Читать «К генеалогии морали» онлайн - страница 6
Фридрих Вильгельм Ницше
Сильс-Мария, Верхний Энгадин, в июле 1887 года
РАССМОТРЕНИЕ ПЕРВОЕ
«ДОБРО И ЗЛО», «ХОРОШЕЕ И ПЛОХОЕ»
1
— Эти английские психологи, которым мы до сих пор обязаны единственными попытками создать историю возникновения морали, — сами задают нам тем, что они собою представляют, немалую загадку; они имеют даже — признаюсь в этом в качестве воплощенной загадки некоторое существенное преимущество перед своими книгами — они и сами интересны! Эти английские психологи — чего они, собственно, хотят? Добровольно или недобровольно, всегда застаешь их за одним и тем же занятием, именно, они заняты тем, что вытесняют на передний план partie honteuse нашего внутреннего мира и ищут наиболее действенные, руководящие, решающие для развития факторы как раз там, где меньше всего желала бы находить их интеллектуальная гордость человека (скажем, в vis inertiae привычки, или в забывчивости, или в слепом и случайном сцеплении и механике идей, или в чем-нибудь чисто пассивном, автоматичном, рефлекторном, молекулярном и основательно тупоумном), — что же, собственно, влечет всегда названных психологов именно в этом направлении?

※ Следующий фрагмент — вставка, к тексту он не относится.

(** The inner [while] of [alloc_frame]: skip used frames; [None] when the bitmap ends. *)
Definition skip_used (count : Z) : M fa_state (option Z) :=
  while FUEL (fun count =>
    byte ← bm_read (count >>> 3);
    if check_byte byte (u8 count &&& 7) 1 =? 1 then
      let count := count + 1 in
      size ← gets bitmapSize;
      if count >>> 3 >=? size then mret (inr None) else mret (inl count)
    else mret (inr (Some count))) count.

(** The outer [while] of [alloc_frame]: the first run of [PageCount] free frames from
    [count] on, as [(count_tar, count)]; [None] when the bitmap ends. *)
Definition find_run (PageCount count : Z) : M fa_state (option (Z * Z)) :=
  while FUEL (fun '(count, count_tar, match_count) =>
    if match_count <? PageCount then
      size ← gets bitmapSize;
      if count >>> 3 >=? size then mret (inr None)
      else
        byte ← bm_read (count >>> 3);
        if check_byte byte (u8 count &&& 7) 1 =? 0 then
          mret (inl (count + 1, count_tar, match_count + 1))
        else if check_byte byte (u8 count &&& 7) 1 =? 1 then
          r ← skip_used count;
          match r with
          | None => mret (inr None)
          | Some count => mret (inl (count, count, 0))
          end
        else mret (inl (count, count_tar, match_count))
    else mret (inr (Some (count_tar, count)))) (count, count, 0).
(** One turn of the outer [while] of [destroy_mapping]; [None] is its [return]. *)
Definition destroy_step (PML4 virtual_end : Z) (c : cursor) : M pg_state (option cursor) :=
  let size := u64 (virtual_end - c_va c) in
  let mb_enable := c_va c &&& 0x1fffff in
  let gb_enable := c_va c &&& 0x3fffffff in
  let gb_count := size / 0x40000000 in
  let mb_count := size / 0x200000 in
  let kb_count := c_pages c in
  let pti := pt_index (c_va c) in
  let pdi := pd_index (c_va c) in
  let pdpti := pdpt_index (c_va c) in
  let pml4i := pml4_index (c_va c) in
  e4 ← read64 PML4 pml4i;
  if e4 =? 0 then mret None
  else
    let PDPT := page_of e4 in
    e3 ← read64 PDPT pdpti;
    if e3 =? 0 then mret None
    else
      gb ← gets GbPageSupport;
      if (gb_enable =? 0) && (gb =? 1) && (gb_count >? 0) then
        let gb_count := if gb_count + pdpti >=? 512 then 512 - pdpti else gb_count in
        c ← for_ 0 gb_count (fun i c =>
          e ← read64 PDPT (pdpti + i);
          (if is_table e then free_pdpt PDPT (pdpti + i) else mret ());;
          write64 PDPT (pdpti + i) 0;;
          mret (advance 0x40000000 262144 c)) c;
        mret (Some c)
      else
        (if negb (e3 &&& 128 =? 0) && (negb (gb_enable =? 0) || (c_pages c <? 262144))
         then split_page PML4 e3 (find_address 0 0 pdpti pml4i) 262144 30 c
         else mret ());;
        e3 ← read64 PDPT pdpti;
        let PD := page_of e3 in
        if (mb_enable =? 0) && (mb_count >? 0) then
          let mb_count := if mb_count + pdi >=? 512 then 512 - pdi else mb_count in
          c ← for_ 0 mb_count (fun i c =>
            e ← read64 PD (pdi + i);
            (if is_table e then free_pages (page_of e) 1 else mret ());;
            write64 PD (pdi + i) 0;;
            mret (advance 0x200000 512 c)) c;
          mret (Some c)
        else
          e2 ← read64 PD pdi;
          if e2 =? 0 then mret None
          else
            (if negb (e2 &&& 128 =? 0) && (negb (mb_enable =? 0) || (c_pages c <? 512))
             then split_page PML4 e2 (find_address 0 pdi pdpti pml4i) 512 21 c
             else mret ());;
            e2 ← read64 PD pdi;
            let PT := page_of e2 in
            let kb_count := if u64 (kb_count + pti) >=? 512 then 512 - pti else kb_count in
            c ← for_ 0 kb_count (fun i c =>
              write64 PT (pti + i) 0;; mret (advance 4096 1 c)) c;
            mret (Some c).

Definition destroy_mapping (virtual_address pages PML4 : Z) : M pg_state unit :=
  if (PML4 =? 0) || (pages =? 0) then mret ()
  else
    let virtual_end := u64 (virtual_address + 4096 * pages) in
    while FUEL (fun c =>
      if c_va c <? virtual_end then
        r ← destroy_step PML4 virtual_end c;
        match r with Some c => mret (inl c) | None => mret (inr ()) end
      else mret (inr ())) (mkCursor virtual_address 0 pages).
(* ===== verification/PagingProofs.v ===== *)
(** * Page tables as a tree: what [create_mapping] does to it

    A table is named by the list of indices that leads to it from the PML4. The
    invariant [pt_ok] says that the tables are distinct frames the frame allocator
    holds as used; under it a new mapping changes the translation of its own page
    and of no other. *)
From S2P Require Import KPrelude MemHelpers Spinlock FrameAlloc Paging.

(** An entry that points to a table. *)
Definition is_dir (e : Z) : bool := negb (e =? 0) && (e &&& 128 =? 0).

(** The table reached from [b] along the indices [p]. *)
Fixpoint table (m : gmap Z Z) (b : Z) (p : list Z) : option Z :=
  match p with
  | [] => Some b
  | i :: p' => let e := word m b i in if is_dir e then table m (page_of e) p' else None
  end.

Definition idx (i : Z) : Prop := 0 <= i < 512.

(** The indices of a virtual address. *)
Definition dirs (va : Z) : list Z := [pml4_index va; pdpt_index va; pd_index va].

(** What a lookup finds, when it finds something. *)
Definition translate (m : gmap Z Z) (PML4 va : Z) : option PAGING_LOOKUP_DESCRIPTOR :=
  let l := lookup_mem m va PML4 in if status l =? 0 then Some l else None.

Record pt_ok (root : Z) (s : pg_state) : Prop := {
  pt_root : root <> 0;
  pt_fa : fa_ok (pg_fa s);
  pt_lock : bitmap_lock (pg_fa s) = false;
  (** a table is a frame in use *)
  pt_frames : forall p b, Forall idx p -> (length p <= 3)%nat -> table (pg_mem s) root p = Some b ->
    exists t, b = 4096 * t /\ 0 <= t < frames (pg_fa s) /\ used (bitmap (pg_fa s)) t = true;
  (** no table is reached in two ways *)
  pt_unique : forall p q b, Forall idx p -> Forall idx q ->
    (length p <= 3)%nat -> (length q <= 3)%nat ->
    table (pg_mem s) root p = Some b -> table (pg_mem s) root q = Some b -> p = q;
  (** the PML4 has no large pages *)
  pt_top : forall i, idx i -> word (pg_mem s) root i &&& 128 = 0
}.

(** ** Words and entries *)

Lemma page_of_bits e i : 0 <= i -> Z.testbit (page_of e) i = (12 <=? i) && Z.testbit e i.
Proof.
  intros. unfold page_of. rewrite Z.land_spec, Z.lnot_spec by lia.
  change 4095 with (Z.ones 12). rewrite testbit_ones by lia.
  destruct (Z.leb_spec 12 i), (Z.ltb_spec i 12); try lia; cbn;
    by rewrite ?andb_true_r, ?andb_false_r.
Qed.

Lemma low_bits_zero a n i : 0 <= i < n -> a mod 2 ^ n = 0 -> Z.testbit a i = false.
Proof. intros Hi Ha. rewrite <- (Z.mod_pow2_bits_low a n) by lia. by rewrite Ha, Z.bits_0. Qed.
Lemma wp_vfree_page va t a pa s ty at_ :
  let root := KernelPML4 s in
  pt_ok root s -> translate (pg_mem s) root va = Some (mkLookup (4096 * t) a KB 0) ->
  0 <= t < frames (pg_fa s) -> not_table root s t -> 0 <= va -> va + 8192 < 2 ^ 64 ->
  wp (vfree (mkDesc ty pa va 1 at_)) (fun _ => page_vfreed root va t s) s.
Proof.
  intros root Hpt Htr Ht Hnt Hva Hva2. unfold vfree. cbn [VirtualStart NumberOfPages].
  pose proof (pt_fa _ _ Hpt) as Hok. pose proof Hok as [Hb Hsz Hlim Hf].
  assert (lookup_mem (pg_mem s) va root = mkLookup (4096 * t) a KB 0) as El.
  { unfold translate in Htr. destruct (status _ =? 0); [congruence|done]. }
  wp_step. eapply wp_mono.
  { apply (wp_while _ (fun '(v, r) s' => (v = va /\ r = 1 /\ s' = s) \/ (r = 0 /\
        exists b f, marked false t (t + 1) (bitmap (pg_fa s)) b /\ 0 <= f /\
          s' = set_fa (set_former_count f (set_bitmap b (pg_fa s))) s)) (fun '(_, r) _ => r)
        (fun _ s' => exists b f, marked false t (t + 1) (bitmap (pg_fa s)) b /\ 0 <= f /\
          s' = set_fa (set_former_count f (set_bitmap b (pg_fa s))) s));
      [|by left|unfold FUEL; lia].
    intros [v r] s1 [(-> & -> & ->)|(-> & H)]; [|by wp_steps].
    change (1 >? 0) with true. cbn iota. unfold vfree_step, paging_lookup, fa. wp_steps.
    change (KernelPML4 s) with root. rewrite El. cbn [Page_Type Paging.physical_address].
    change (KB =? 0) with true. cbn iota. wp_steps. unfold frames in Ht.
    assert (4096 * t / 4096 = t) as Et by divlia.
    eapply wp_mono; [apply wp_free_frame; cbn; try done; try lia|].
    { apply (pt_lock _ _ Hpt). }
    { unfold in_memory. cbn. rewrite Et. lia. }
    intros [] f (b & M & E). cbn in M, E. rewrite Et in M, E. wp_steps.
    change (u64 (1 - 1)) with 0. split; [|lia]. right. split; [done|].
    exists b, (Z.min t (former_count (pg_fa s))). rewrite E. split; [done|]. split; [lia|done]. }
  intros [] s1 (b & f & M & Hf0 & ->). wp_steps. set (s1 := set_fa _ s).
  change (KernelPML4 s1) with root. destruct M as (L & B & U).
  assert (pt_ok root s1) as Hpt1.
  { apply pt_ok_fa; [done|constructor; cbn; rewrite ?L; done|apply (pt_lock _ _ Hpt)|done|].
    intros k Hu (p & Hp & Hl & E).
    destruct (pt_frames _ _ Hpt p _ Hp Hl E) as (k' & Ek & Hk' & _). cbn. rewrite U by lia.
    destruct (Z.leb_spec t k), (Z.ltb_spec k (t + 1)); try done. exfalso.
    apply (Hnt p Hp Hl). rewrite E. do 2 f_equal. lia. }
  destruct (small_walk root s1 va _ Hpt1 Htr eq_refl) as [e Ew].
  eapply wp_mono; [apply (wp_destroy_page root va s1 e); try done; lia|].
  intros [] s2 [Hok2 Hhere Hthere Hfa Htab]. wp_steps.
  eapply wp_mono; [apply wp_flush_pages; lia|]. intros [] s3 [fl ->].
  constructor; cbn; [by apply pt_ok_flush|done|done| |].
  2: { intros k Hk. eapply table_frame_keep; [|exact Hk]. intros p c Hp Hl Hc. cbn. by rewrite Htab. }
  intros k Hk. rewrite Hfa. cbn. rewrite U by done.
  destruct (Z.leb_spec t k), (Z.ltb_spec k (t + 1)), (Z.eqb_spec k t); done || lia.
Qed.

Тайный ли, коварный ли, пошлый ли, быть может, не сознающий самого себя инстинкт умаления человека? Или пессимистическая подозрительность, недоверчивость разочарованных, помраченных, отравленных и позеленевших идеалистов? Или мелкая подземная враждебность и rancune к христианству (и Платону), которая, должно быть, не достигла даже порога сознания? Или же похотливый вкус к неприятно-странному, к болезненно-парадоксальному, к сомнительному и бессмысленному в существовании? Или, наконец, — всего понемногу, малость пошлости, малость помрачения, малость антихристианства, малость щекотки и потребности в перце?.. Но мне говорят, что это просто старые, холодные, скучные лягушки, которые ползают и прыгают вокруг человека, в человеке, словно бы там они были вполне в своей стихии — в болоте. Я внемлю этому с сопротивлением, больше того, я не верю в это; и ежели позволительно желать там, где нельзя знать, то я от сердца желаю, чтобы с ними все обстояло наоборот — чтобы эти исследователи и микроскописты души были в сущности храбрыми, великодушными и гордыми животными, способными обуздывать как свое сердце, так и свою боль и воспитавшими себя к тому, чтобы жертвовать истине всякими желаниями — каждой истине, даже простой, горькой, безобразной, отвратительной, нехристианской, неморальной истине… Ибо есть ведь и такие истины.